***** DATA SHOWN

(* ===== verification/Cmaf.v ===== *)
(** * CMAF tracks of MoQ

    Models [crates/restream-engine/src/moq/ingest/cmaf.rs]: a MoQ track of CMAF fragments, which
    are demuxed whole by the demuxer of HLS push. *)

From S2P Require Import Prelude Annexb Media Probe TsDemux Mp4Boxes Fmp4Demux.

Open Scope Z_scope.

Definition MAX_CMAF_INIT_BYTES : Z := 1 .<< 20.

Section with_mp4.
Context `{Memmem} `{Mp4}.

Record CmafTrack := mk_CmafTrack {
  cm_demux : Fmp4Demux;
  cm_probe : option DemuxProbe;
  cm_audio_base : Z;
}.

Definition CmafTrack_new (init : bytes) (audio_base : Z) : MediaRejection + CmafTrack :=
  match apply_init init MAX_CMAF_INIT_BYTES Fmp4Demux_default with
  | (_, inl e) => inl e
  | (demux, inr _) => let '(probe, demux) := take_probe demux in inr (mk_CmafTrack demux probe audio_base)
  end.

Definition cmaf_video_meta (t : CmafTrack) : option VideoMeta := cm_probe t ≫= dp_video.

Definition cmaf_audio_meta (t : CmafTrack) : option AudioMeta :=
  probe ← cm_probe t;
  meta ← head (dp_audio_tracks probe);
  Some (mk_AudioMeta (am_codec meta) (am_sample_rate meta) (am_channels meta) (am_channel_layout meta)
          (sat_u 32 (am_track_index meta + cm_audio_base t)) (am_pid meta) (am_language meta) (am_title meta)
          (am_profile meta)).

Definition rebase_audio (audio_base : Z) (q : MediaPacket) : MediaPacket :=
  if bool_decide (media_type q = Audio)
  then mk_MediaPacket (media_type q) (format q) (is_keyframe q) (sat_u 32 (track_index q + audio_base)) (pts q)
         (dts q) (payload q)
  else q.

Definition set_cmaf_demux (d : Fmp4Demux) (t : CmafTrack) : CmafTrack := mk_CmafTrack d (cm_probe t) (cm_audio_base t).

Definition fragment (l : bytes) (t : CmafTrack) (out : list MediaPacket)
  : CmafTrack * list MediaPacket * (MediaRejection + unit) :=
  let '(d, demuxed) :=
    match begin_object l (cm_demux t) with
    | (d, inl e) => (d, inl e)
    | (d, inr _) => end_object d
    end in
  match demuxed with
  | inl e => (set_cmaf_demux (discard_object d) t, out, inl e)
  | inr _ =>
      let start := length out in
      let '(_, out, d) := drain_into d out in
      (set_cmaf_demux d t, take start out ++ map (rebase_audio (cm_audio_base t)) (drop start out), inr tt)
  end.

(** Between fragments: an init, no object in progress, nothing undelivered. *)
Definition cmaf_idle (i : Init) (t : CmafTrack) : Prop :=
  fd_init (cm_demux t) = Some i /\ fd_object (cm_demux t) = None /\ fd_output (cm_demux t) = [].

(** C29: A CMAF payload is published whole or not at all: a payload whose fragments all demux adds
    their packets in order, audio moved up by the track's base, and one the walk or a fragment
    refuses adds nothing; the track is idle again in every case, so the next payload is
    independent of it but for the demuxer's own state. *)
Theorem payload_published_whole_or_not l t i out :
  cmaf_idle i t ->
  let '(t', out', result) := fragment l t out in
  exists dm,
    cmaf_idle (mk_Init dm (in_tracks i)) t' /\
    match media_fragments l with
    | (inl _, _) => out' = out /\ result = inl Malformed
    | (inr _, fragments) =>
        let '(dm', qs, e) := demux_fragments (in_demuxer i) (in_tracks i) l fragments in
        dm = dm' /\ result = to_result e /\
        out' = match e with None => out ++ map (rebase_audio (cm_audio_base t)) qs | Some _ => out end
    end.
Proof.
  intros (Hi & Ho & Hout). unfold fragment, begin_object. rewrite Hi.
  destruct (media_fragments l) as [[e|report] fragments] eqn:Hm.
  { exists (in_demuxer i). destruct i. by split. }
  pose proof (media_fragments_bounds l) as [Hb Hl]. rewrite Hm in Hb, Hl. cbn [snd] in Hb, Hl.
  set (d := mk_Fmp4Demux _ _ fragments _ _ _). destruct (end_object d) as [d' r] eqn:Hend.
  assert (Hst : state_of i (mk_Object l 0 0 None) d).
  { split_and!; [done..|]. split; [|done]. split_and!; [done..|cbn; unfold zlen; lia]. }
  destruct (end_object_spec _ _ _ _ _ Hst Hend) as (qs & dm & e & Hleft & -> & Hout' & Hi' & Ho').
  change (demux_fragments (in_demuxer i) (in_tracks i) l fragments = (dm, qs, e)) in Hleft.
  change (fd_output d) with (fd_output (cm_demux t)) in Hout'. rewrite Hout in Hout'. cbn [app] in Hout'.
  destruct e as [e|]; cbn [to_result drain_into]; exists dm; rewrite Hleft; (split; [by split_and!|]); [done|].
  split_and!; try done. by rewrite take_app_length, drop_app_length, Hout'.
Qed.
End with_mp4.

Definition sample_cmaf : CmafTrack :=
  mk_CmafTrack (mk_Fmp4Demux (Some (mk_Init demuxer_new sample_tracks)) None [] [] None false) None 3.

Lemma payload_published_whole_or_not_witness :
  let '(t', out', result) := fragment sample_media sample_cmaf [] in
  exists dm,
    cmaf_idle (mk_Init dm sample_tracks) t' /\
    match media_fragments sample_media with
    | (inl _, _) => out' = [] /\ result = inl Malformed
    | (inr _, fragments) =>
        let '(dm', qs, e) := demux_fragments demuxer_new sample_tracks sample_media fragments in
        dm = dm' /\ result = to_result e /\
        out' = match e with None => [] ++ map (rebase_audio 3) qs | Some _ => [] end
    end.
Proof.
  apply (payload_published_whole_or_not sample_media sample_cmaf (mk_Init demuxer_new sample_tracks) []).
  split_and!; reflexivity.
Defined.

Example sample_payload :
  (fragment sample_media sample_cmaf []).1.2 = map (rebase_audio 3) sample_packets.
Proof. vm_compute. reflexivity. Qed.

**********

* **WHAT YOU NEED TO DO**:
Reproduce the lines of the entries above from the one with "e) => (d, inl e)" to the one with "cmaf_idle i t ->", both included, exactly and without any other line.

* **TASK RESULT**:
    | (d, inl e) => (d, inl e)
    | (d, inr _) => end_object d
    end in
  match demuxed with
  | inl e => (set_cmaf_demux (discard_object d) t, out, inl e)
  | inr _ =>
      let start := length out in
      let '(_, out, d) := drain_into d out in
      (set_cmaf_demux d t, take start out ++ map (rebase_audio (cm_audio_base t)) (drop start out), inr tt)
  end.

(** Between fragments: an init, no object in progress, nothing undelivered. *)
Definition cmaf_idle (i : Init) (t : CmafTrack) : Prop :=
  fd_init (cm_demux t) = Some i /\ fd_object (cm_demux t) = None /\ fd_output (cm_demux t) = [].

(** C29: A CMAF payload is published whole or not at all: a payload whose fragments all demux adds
    their packets in order, audio moved up by the track's base, and one the walk or a fragment
    refuses adds nothing; the track is idle again in every case, so the next payload is
    independent of it but for the demuxer's own state. *)
Theorem payload_published_whole_or_not l t i out :
  cmaf_idle i t ->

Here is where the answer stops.